Vamos a analizar el argumentario que se empleó en contra de la idea de que los nativos americanos fueran los constructores de los montículos y que podemos resumir en cinco puntos:

Los nativos americanos eran demasiado primitivos como para haber realizado los finos trabajos en piedra, metal y arcilla que se habían encontrado en los montículos y sus alrededores.

J. W. Foster, a la sazón presidente de la Academia de las Ciencias de Chicago, afirmaba en 1873:

Su carácter [del indio], desde que se conoce por el hombre blanco, se ha caracterizado por la traición y la crueldad. Rechaza todos los esfuerzos por elevarle de su posición rebajada: y pese a que no tiene la naturaleza moral para adoptar las virtudes de la civilización, sus instintos brutales le llevan a acoger sus vicios. Nunca se ha sabido que se haya involucrado voluntariamente en una empresa que requiriera un trabajo metódico; habita en viviendas temporales y portátiles; sigue a la caza en sus migraciones; impone una vida monótona a su esposa; no presta atención al futuro. Suponer que esa raza construyó las fuertes líneas de circunvalación y los montículos simétricos que coronan muchos de los terraplenes de nuestros ríos, es tan absurdo, casi, como suponer que construyeron las pirámides de Egipto.
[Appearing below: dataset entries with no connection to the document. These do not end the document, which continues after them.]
Lemma rx_header_loop_inv fuel w w' :
  dev_inv w -> rx_header_loop fuel w = Ret w' -> dev_inv w'.
Proof.
  intros Hi. destruct (decide (parsing_state (d_cfg w) = PARSING_STATE_DATA)) as [Hd|Hd].
  { destruct fuel; [done|]. cbn [rx_header_loop]. rewrite bool_decide_eq_true_2 by done.
    by intros [= <-]. }
  assert (work_pending (d_cfg w) = false) as Hw.
  { destruct (work_pending (d_cfg w)) eqn:E; [|done]. by apply Hi in E. }
  clear Hd. revert w Hi Hw. induction fuel as [|fuel IH]; intros w Hi Hw; [done|].
  cbn [rx_header_loop]. case_bool_decide as Hd; [by intros [= <-]|].
  destruct Hi as [Hc Hrx].
  destruct (uart_fifo_read (d_uart w) 1) as [u1 r] eqn:E.
  assert (bytes_ok (rx_fifo u1)) as Hr1.
  { pose proof (read_rx (d_uart w) 1) as H2. rewrite E in H2. cbn in H2. rewrite H2.
    by apply Forall_drop. }
  destruct r as [[|b [|? ?]]|]; try (by intros [= <-]).
  destruct (read_bytes_ok _ _ _ _ E Hrx) as (_ & _ & Hb).
  destruct (rx_header_byte (with_uart w u1) b) as [w1| |] eqn:E1; cbn [outcome_bind]; try done.
  apply rx_header_byte_inv in E1 as [Hi1 Hw1]; try done; [by apply IH|].
  by inversion Hb.
Qed.

Lemma uart_irq_callback_inv fuel w w' :
  dev_inv w -> uart_irq_callback fuel w = Ret w' -> dev_inv w'.
Proof.
  intros Hi. unfold uart_irq_callback.
  destruct (rx_header_loop fuel w) as [w1| |] eqn:E; cbn [outcome_bind]; try done.
  apply rx_header_loop_inv in E as [[] ?]; [|done].
  case_bool_decide; intros [= <-]; (split; [|done]); by split.
Qed.

(** *** The payload loop *)

Definition wloop_inv (w : dev U C) : Prop := loop_inv (d_cfg w) /\ bytes_ok (rx_fifo (d_uart w)).

Lemma reset_parser_inv w : wloop_inv w -> wloop_inv (reset_parser w).
Proof. intros [[] ?]. split; [|done]. split; cbn; try done; [lia|by left]. Qed.

Lemma clear_length_inv w :
  wloop_inv w -> bytes_read (d_cfg w) = 0 -> parsing_state (d_cfg w) = PARSING_STATE_TYPE ->
  wloop_inv (clear_length w).
Proof.
  intros [[] ?] Hb Hs. split; [|done]. split; cbn; unfold SERIAL_MAX_PAYLOAD_LEN; try (done || lia).
  - by apply set_length_wf.
  - by left.
Qed.

Lemma send_ack_inv w t s e w' : wloop_inv w -> send_ack w t s e = Ret w' -> wloop_inv w'.
Proof. intros [Hl Hr] [E1 E2]%send_ack_frame. unfold wloop_inv. by rewrite E1, E2. Qed.

Lemma handle_protocol_info_inv w w' : wloop_inv w -> handle_protocol_info w = Ret w' -> wloop_inv w'.
Proof.
  intros [Hl Hr]. unfold handle_protocol_info.
  destruct (dev_send_frame _ _ _ _ _ _) as [[w1 r]| |] eqn:E; cbn [outcome_bind]; try done.
  intros [= <-]. apply dev_send_frame_frame in E as [E1 E2]. unfold wloop_inv. rewrite E1.
  split; [|done]. destruct Hl, E2 as [-> | ->]; split; cbn; auto with e80211.
Qed.

Lemma wloop_read w n u1 bs :
  wloop_inv w -> n <= sh_length (serial_header (d_cfg w)) - bytes_read (d_cfg w) ->
  uart_fifo_read (d_uart w) n = (u1, RdOk bs) ->
  wloop_inv (with_cfg (with_uart w u1) (with_bytes_read (d_cfg w) (bytes_read (d_cfg w) + zlen bs))).
Proof.
  intros [[] Hr] Hn E. destruct (read_bytes_ok _ _ _ _ E Hr) as (-> & Hr1 & _).
  split; [|done]. pose proof (zlen_nonneg (ztake n (rx_fifo (d_uart w)))).
  split; cbn; try done. rewrite zlen_ztake in *. lia.
Qed.

Lemma wloop_uart w n :
  wloop_inv w -> wloop_inv (with_uart w (fst (uart_fifo_read (d_uart w) n))).
Proof. intros [Hl Hr]. split; [done|]. cbn. rewrite read_rx. by apply Forall_drop. Qed.

Lemma read_discard_inv w n w1 r :
  wloop_inv w -> n <= sh_length (serial_header (d_cfg w)) - bytes_read (d_cfg w) ->
  read_discard w n = (w1, r) -> wloop_inv w1.
Proof.
  intros Hi Hn. unfold read_discard. pose proof (wloop_uart w (Z.min n 64) Hi) as Hu.
  destruct (uart_fifo_read (d_uart w) (Z.min n 64)) as [u1 [bs|e]] eqn:E; intros [= <- _].
  - eapply wloop_read in E; [exact E|done|lia].
  - exact Hu.
Qed.

Definition flow_inv (x : flow U C) : Prop :=
  match x with Continue w _ => wloop_inv w | Break w => wloop_inv w end.

Lemma work_discard_inv w db x :
  wloop_inv w ->
  work_protocol_info w db = Ret x \/ work_no_callback w db = Ret x -> flow_inv x.
Proof.
  intros Hi Hx. unfold work_protocol_info, work_no_callback in Hx.
  destruct (read_discard w _) as [w1 r] eqn:E. apply read_discard_inv in E; [|done|done].
  destruct r as [n|]; [|destruct Hx as [[= <-]|[= <-]]; done].
  destruct (_ <=? _); [|destruct Hx as [[= <-]|[= <-]]; done].
  destruct Hx as [Hx|Hx].
  - destruct (handle_protocol_info w1) as [w2| |] eqn:E2; cbn [outcome_bind] in Hx; try done.
    apply handle_protocol_info_inv in E2; [|done]. injection Hx as <-.
    by apply clear_length_inv; [apply reset_parser_inv|..].
  - destruct (send_ack w1 _ _ _) as [w2| |] eqn:E2; cbn [outcome_bind] in Hx; try done.
    apply send_ack_inv in E2; [|done]. injection Hx as <-. by apply reset_parser_inv.
Qed.

Lemma wloop_cli w c : wloop_inv w -> wloop_inv (with_cli w c).
Proof. done. Qed.

Lemma wloop_rx_seq w n : wloop_inv w -> seq_ok n -> wloop_inv (with_cfg w (with_rx_seq (d_cfg w) n)).
Proof. intros [[] ?] ?. split; [|done]. by split. Qed.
¿Es excesivo definir estos comentarios como racistas? Desde luego, carecen del más mínimo rigor intelectual y no digamos ya científico.

Tanto los montículos como los artefactos asociados a los yacimientos son mucho más antiguos que los restos más tempranos de la cultura india.

Aunque la estratigrafía ―el análisis de las capas del suelo― no se aplicó a la investigación arqueológica hasta bien entrado el siglo XIX, varios estudiosos emplearon un rudimentario antecedente de este método para determinar la antigüedad de los artefactos. Además, se apoyaron en la dendrocronología aplicada sobre algunos troncos de roble hallados en la cumbre de varios montículos llegando a la conclusión de que éstos se construyeron antes del año 1300 a.e.c.

Las dataciones de los montículos realizadas hasta ese momento se pusieron en tela de juicio aunque en un sentido equivocado: Thomas concluyó que las construcciones se habían erigido tras la llegada de los europeos al Nuevo Mundo.

Hoy en día sabemos que no hubo una única cultura de los montículos, sino que fueron varios pueblos los que levantaban estas enormes estructuras. La evidencia más antigua de esta tradición la encontramos en el yacimiento de Watson Brake en Luisiana (ver este artículo), con una datación comprobada que oscila entre hace 5400 y 5000 años. Este dato nos demuestra que la construcción de montículos tiene una larga historia en Norte América.

Se han encontrado piedras talladas con inscripciones en alfabetos europeos, asiáticos o africanos. Dado que los nativos americanos no poseían ningún tipo de alfabeto ni escritura antes de la llegada de los colonizadores, ésta constituyó una de las pruebas más sólidas contra la posibilidad de que ellos fueran los responsables de levantar esas estructuras.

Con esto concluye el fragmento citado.